Material provided:

(* ===== verification/Grind.v ===== *)
(** * user/grind.c

    [do_rand] computes 7^5 * x mod (2^31 - 1) in a way that stays within 32 bits; [go] makes
    system calls that these numbers choose, in two processes, for ever. *)
From stdpp Require Import list strings.
From S2P Require Import Prelude Kstring Abi Machine User UserLib UtLib.

(** The new value of [*ctx], which is also the result; [ctx] is an [unsigned long]. *)
Definition do_rand (ctx : Z) : Z :=
  let x := ctx mod 0x7ffffffe + 1 in
  let hi := x / 127773 in
  let lo := x mod 127773 in
  let x := 16807 * lo - 2836 * hi in
  let x := if x <? 0 then x + 0x7fffffff else x in
  x - 1.

(** [rand]: the result and [rand_next]. *)
Definition rand (rand_next : Z) : Z * Z := (i32 (do_rand rand_next), do_rand rand_next).

(** The generator of Park and Miller on 1 .. 2^31 - 2. *)
Definition park_miller (x : Z) : Z := (7 ^ 5 * x) mod (2 ^ 31 - 1).

Lemma park_miller_nonzero x : 1 <= x <= 0x7ffffffe -> park_miller x <> 0.
Proof.
  intros Hx. unfold park_miller. intros E. apply Z.mod_divide in E; [|lia].
  apply Z.gauss in E; [|by vm_compute]. destruct E as [k Hk].
  assert (2 ^ 31 - 1 = 0x7fffffff) as Hc by done. rewrite Hc in Hk. assert (k <= 0 \/ 1 <= k) as [|] by lia; lia.
Qed.

Lemma do_rand_step x : 1 <= x <= 0x7ffffffe ->
  let y := 16807 * (x mod 127773) - 2836 * (x / 127773) in
  (if y <? 0 then y + 0x7fffffff else y) = park_miller x.
Proof.
  intros Hx y. assert (Hd : x = 127773 * (x / 127773) + x mod 127773) by (apply Z.div_mod; lia).
  assert (Hr : 0 <= x mod 127773 < 127773) by (apply Z.mod_pos_bound; lia).
  assert (Hq : 0 <= x / 127773 < 16808) by (split; [apply Z.div_pos; lia|apply Z.div_lt_upper_bound; lia]).
  assert (Ey : 7 ^ 5 * x = (2 ^ 31 - 1) * (x / 127773) + y) by (subst y; change (7 ^ 5) with 16807; change (2 ^ 31 - 1) with 2147483647; lia).
  assert (Ep : park_miller x = y mod 0x7fffffff).
  { unfold park_miller. rewrite Ey, Z.add_comm, Z.mul_comm. change (2 ^ 31 - 1) with 0x7fffffff. apply Z.mod_add. lia. }
  pose proof (park_miller_nonzero x Hx) as Hn. rewrite Ep in Hn |- *. destruct (Z.ltb_spec y 0).
  - rewrite <- (Z.mod_add y 1) by lia. symmetry. apply Z.mod_small. lia.
  - symmetry. apply Z.mod_small. lia.
Qed.

(** [do_rand] is the generator its comment names: with [x] the state moved to
    [1, 0x7ffffffe], the result is 7^5 * x mod (2^31 - 1) moved back, it is in
    [0, 0x7ffffffd], so it is the same number as an [int] and as the next state. *)
Theorem do_rand_correct (ctx : Z) :
  0 <= ctx < 2 ^ 64 ->
  do_rand ctx = park_miller (ctx mod 0x7ffffffe + 1) - 1 /\
  0 <= do_rand ctx <= 0x7ffffffd /\ rand ctx = (do_rand ctx, do_rand ctx).
Proof.
  intros Hc. assert (Hx : 1 <= ctx mod 0x7ffffffe + 1 <= 0x7ffffffe) by (pose proof (Z.mod_pos_bound ctx 0x7ffffffe ltac:(lia)); lia).
  assert (E : do_rand ctx = park_miller (ctx mod 0x7ffffffe + 1) - 1) by (unfold do_rand; by rewrite do_rand_step).
  assert (Hb : 0 <= do_rand ctx <= 0x7ffffffd).
  { rewrite E. pose proof (park_miller_nonzero _ Hx). unfold park_miller in *.
    pose proof (Z.mod_pos_bound (7 ^ 5 * (ctx mod 0x7ffffffe + 1)) (2 ^ 31 - 1) ltac:(lia)). lia. }
  split; [done|]. split; [done|]. unfold rand. f_equal. unfold i32. rewrite Z.mod_small by lia. lia.
Qed.

Lemma do_rand_correct_witness : do_rand 31 = 16807 * 32 - 1.
Proof. rewrite (proj1 (do_rand_correct 31 ltac:(lia))). reflexivity. Defined.

(** ** The loop *)

(** The variables of [go] that live through an iteration: [fd], [buf] and [rand_next]. *)
Record gs := mk_gs { g_fd : Z; g_buf : list Z; g_rand : Z; g_iters : Z }.

(** [pid = fork()], after which the child runs [child] and exits and the parent ends when
    there is no child. *)
Definition go_fork (child : prog unit) : prog Z :=
  pid <- fork ;;
  (if pid =? 0 then child ;;; Exit 0
   else if pid <? 0 then die "grind: fork failed\n" []
   else Ret tt) ;;;
  Ret pid.

(** [what] up to 12: files and directories; the new [fd] and [buf]. *)
Definition go_files (what fd : Z) (buf : list Z) : prog (Z * list Z) :=
  if what =? 1 then
    close_open "grindir/../a" (O_CREATE .| O_RDWR) ;;; Ret (fd, buf)
  else if what =? 2 then
    close_open "grindir/../grindir/../b" (O_CREATE .| O_RDWR) ;;; Ret (fd, buf)
  else if what =? 3 then
    unlink "grindir/../a" ;;; Ret (fd, buf)
  else if what =? 4 then
    r <- chdir "grindir" ;;
    uwhen (negb (r =? 0)) (die "grind: chdir grindir failed\n" []) ;;;
    unlink "../b" ;;;
    chdir "/" ;;;
    Ret (fd, buf)
  else if what =? 5 then
    close fd ;;;
    fd <- open "/grindir/../a" (O_CREATE .| O_RDWR) ;;
    Ret (fd, buf)
  else if what =? 6 then
    close fd ;;;
    fd <- open "/./grindir/./../b" (O_CREATE .| O_RDWR) ;;
    Ret (fd, buf)
  else if what =? 7 then
    write fd buf ;;; Ret (fd, buf)
  else if what =? 8 then
    r <- read fd 999 ;;
    Ret (fd, fill buf (snd r))
  else if what =? 9 then
    mkdir "grindir/../a" ;;;
    close_open "a/../a/./a" (O_CREATE .| O_RDWR) ;;;
    unlink "a/a" ;;;
    Ret (fd, buf)
  else if what =? 10 then
    mkdir "/../b" ;;;
    close_open "grindir/../b/b" (O_CREATE .| O_RDWR) ;;;
    unlink "b/b" ;;;
    Ret (fd, buf)
  else if what =? 11 then
    unlink "b" ;;;
    link "../grindir/./../a" "../b" ;;;
    Ret (fd, buf)
  else if what =? 12 then
    unlink "../grindir/../a" ;;;
    link ".././b" "/grindir/../a" ;;;
    Ret (fd, buf)
  else Ret (fd, buf).

(** [what] from 13 to 20: processes and memory.  The [fd] of case 20 is the child's, which
    exits. *)
Definition go_procs (what break0 : Z) : prog unit :=
  if what =? 13 then
    go_fork (Ret tt) ;;; wait ;;; Ret tt
  else if what =? 14 then
    go_fork (fork ;;; fork ;;; Ret tt) ;;; wait ;;; Ret tt
  else if what =? 15 then
    sbrk 6011 ;;; Ret tt
  else if what =? 16 then
    top <- sbrk 0 ;;
    uwhen (top >? break0) (top <- sbrk 0 ;; sbrk (- (top - break0)) ;;; Ret tt)
  else if what =? 17 then
    pid <- go_fork (close_open "a" (O_CREATE .| O_RDWR)) ;;
    r <- chdir "../grindir/.." ;;
    uwhen (negb (r =? 0)) (die "grind: chdir failed\n" []) ;;;
    kill pid ;;;
    wait ;;;
    Ret tt
  else if what =? 18 then
    go_fork (pid <- getpid ;; kill pid ;;; Ret tt) ;;; wait ;;; Ret tt
  else if what =? 19 then
    r <- pipe ;;
    let '(e, (fds0, fds1)) := r in
    uwhen (e <? 0) (die "grind: pipe failed\n" []) ;;;
    go_fork
      (fork ;;;
       fork ;;;
       w <- write fds1 "x" ;;
       uwhen (negb (w =? 1)) (say "grind: pipe write failed\n" []) ;;;
       r <- read fds0 1 ;;
       uwhen (negb (fst r =? 1)) (say "grind: pipe read failed\n" [])) ;;;
    close fds0 ;;;
    close fds1 ;;;
    wait ;;;
    Ret tt
  else if what =? 20 then
    go_fork
      (unlink "a" ;;;
       mkdir "a" ;;;
       chdir "a" ;;;
       unlink "../a" ;;;
       open "x" (O_CREATE .| O_RDWR) ;;;
       unlink "x" ;;;
       Ret tt) ;;;
    wait ;;;
    Ret tt
  else Ret tt.

(** [what] = 21. *)
Definition go_stat : prog unit :=
  unlink "c" ;;;
  fd1 <- open "c" (O_CREATE .| O_RDWR) ;;
  uwhen (fd1 <? 0) (die "grind: create c failed\n" []) ;;;
  w <- write fd1 "x" ;;
  uwhen (negb (w =? 1)) (die "grind: write c failed\n" []) ;;;
  r <- call (Fstat fd1) ;;
  let '(e, st) := r in
  uwhen (negb (e =? 0)) (die "grind: fstat failed\n" []) ;;;
  uwhen (negb (st_size st =? 1)) (die "grind: fstat reports wrong size %d\n" [D_ (i32 (st_size st))]) ;;;
  uwhen (st_ino st >? 200) (die "grind: fstat reports crazy i-number %d\n" [D_ (st_ino st)]) ;;;
  close fd1 ;;;
  unlink "c" ;;;
  Ret tt.

(** [fprintf(2, ...); exit(status);] *)
Definition abandon (fmt : list Z) (status : Z) : prog unit := Uprintf.fprintf 2 fmt [] ;;; Exit status.

(** The processes of [what] = 22: the first runs echo into the first pipe, the second cat
    from there into the second. *)
Definition go_echo (aa0 aa1 bb0 bb1 : Z) : prog unit :=
  close bb0 ;;;
  close bb1 ;;;
  close aa0 ;;;
  close 1 ;;;
  d <- dup aa1 ;;
  uwhen (negb (d =? 1)) (abandon "grind: dup failed\n" 1) ;;;
  close aa1 ;;;
  exec "grindir/../echo" ["echo" : list Z; "hi" : list Z] ;;;
  abandon "grind: echo: not found\n" 2.

Definition go_cat (aa0 aa1 bb0 bb1 : Z) : prog unit :=
  close aa1 ;;;
  close bb0 ;;;
  close 0 ;;;
  d <- dup aa0 ;;
  uwhen (negb (d =? 0)) (abandon "grind: dup failed\n" 4) ;;;
  close aa0 ;;;
  close 1 ;;;
  d <- dup bb1 ;;
  uwhen (negb (d =? 1)) (abandon "grind: dup failed\n" 5) ;;;
  close bb1 ;;;
  exec "/cat" ["cat" : list Z] ;;;
  abandon "grind: cat: not found\n" 6.

(** [read(fd, &c, 1)] where [c] was 0. *)
Definition read_char (fd : Z) : prog Z := r <- read fd 1 ;; Ret (default 0 (head (snd r))).

Definition go_pipeline : prog unit :=
  r <- pipe ;;
  let '(e, (aa0, aa1)) := r in
  uwhen (e <? 0) (abandon "grind: pipe failed\n" 1) ;;;
  r <- pipe ;;
  let '(e, (bb0, bb1)) := r in
  uwhen (e <? 0) (abandon "grind: pipe failed\n" 1) ;;;
  pid1 <- fork ;;
  (if pid1 =? 0 then go_echo aa0 aa1 bb0 bb1
   else uwhen (pid1 <? 0) (abandon "grind: fork failed\n" 3)) ;;;
  pid2 <- fork ;;
  (if pid2 =? 0 then go_cat aa0 aa1 bb0 bb1
   else uwhen (pid2 <? 0) (abandon "grind: fork failed\n" 7)) ;;;
  close aa0 ;;;
  close aa1 ;;;
  close bb1 ;;;
  c0 <- read_char bb0 ;;
  c1 <- read_char bb0 ;;
  c2 <- read_char bb0 ;;
  let buf := until_nul [c0; c1; c2; 0] in
  close bb0 ;;;
  st1 <- wait ;;
  st2 <- wait ;;
  uwhen (negb (snd st1 =? 0) || negb (snd st2 =? 0) || negb (Ulib.strcmp buf "hi\n" =? 0))
    (die (cs "grind: exec pipeline failed %d %d " ++ [34; 37; 115; 34; 10]) [D_ (snd st1); D_ (snd st2); S_ buf]).

(** One iteration of the loop of [go]. *)
Definition go_step (which_child break0 : Z) (g : gs) : prog gs :=
  let iters := u64 (g_iters g + 1) in
  uwhen (iters mod 500 =? 0) (write 1 (if negb (which_child =? 0) then cs "B" else "A") ;;; Ret tt) ;;;
  let '(x, rand_next) := rand (g_rand g) in
  let what := Z.rem x 23 in
  f <- go_files what (g_fd g) (g_buf g) ;;
  go_procs what break0 ;;;
  uwhen (what =? 21) go_stat ;;;
  uwhen (what =? 22) go_pipeline ;;;
  Ret (mk_gs (fst f) (snd f) rand_next iters).

Definition go (fuel : nat) (which_child rand_next : Z) : prog unit :=
  break0 <- sbrk 0 ;;
  mkdir "grindir" ;;;
  r <- chdir "grindir" ;;
  uwhen (negb (r =? 0)) (die "grind: chdir grindir failed\n" []) ;;;
  chdir "/" ;;;
  loop fuel (fun g => g <- go_step which_child break0 g ;; Ret (inl g)) (mk_gs (-1) (replicate 999 0) rand_next 0).

Definition iter (fuel : nat) : prog unit :=
  unlink "a" ;;;
  unlink "b" ;;;
  pid1 <- fork ;;
  uwhen (pid1 <? 0) (die "grind: fork failed\n" []) ;;;
  uwhen (pid1 =? 0) (go fuel 0 31 ;;; Exit 0) ;;;
  pid2 <- fork ;;
  uwhen (pid2 <? 0) (die "grind: fork failed\n" []) ;;;
  uwhen (pid2 =? 0) (go fuel 1 7177 ;;; Exit 0) ;;;
  st1 <- wait_into (-1) ;;
  uwhen (negb (snd st1 =? 0)) (kill pid1 ;;; kill pid2 ;;; Ret tt) ;;;
  wait_into (-1) ;;;
  Exit 0.

Definition main (fuel : nat) : prog unit :=
  forever fuel
    (pid <- fork ;;
     uwhen (pid =? 0) (iter fuel ;;; Exit 0) ;;;
     uwhen (pid >? 0) (wait ;;; Ret tt) ;;;
     sleep 20 ;;;
     Ret tt).

(** Whatever the kernel answers, grind gives printf the arguments its formats name. *)
Lemma sound_grind fuel : sound true (main fuel).
Proof. sound. Qed.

Instructions to follow:
Copy out every line of the material above that mentions the word "loop".

Reply to the task:
(** ** The loop *)
(** One iteration of the loop of [go]. *)
  loop fuel (fun g => g <- go_step which_child break0 g ;; Ret (inl g)) (mk_gs (-1) (replicate 999 0) rand_next 0).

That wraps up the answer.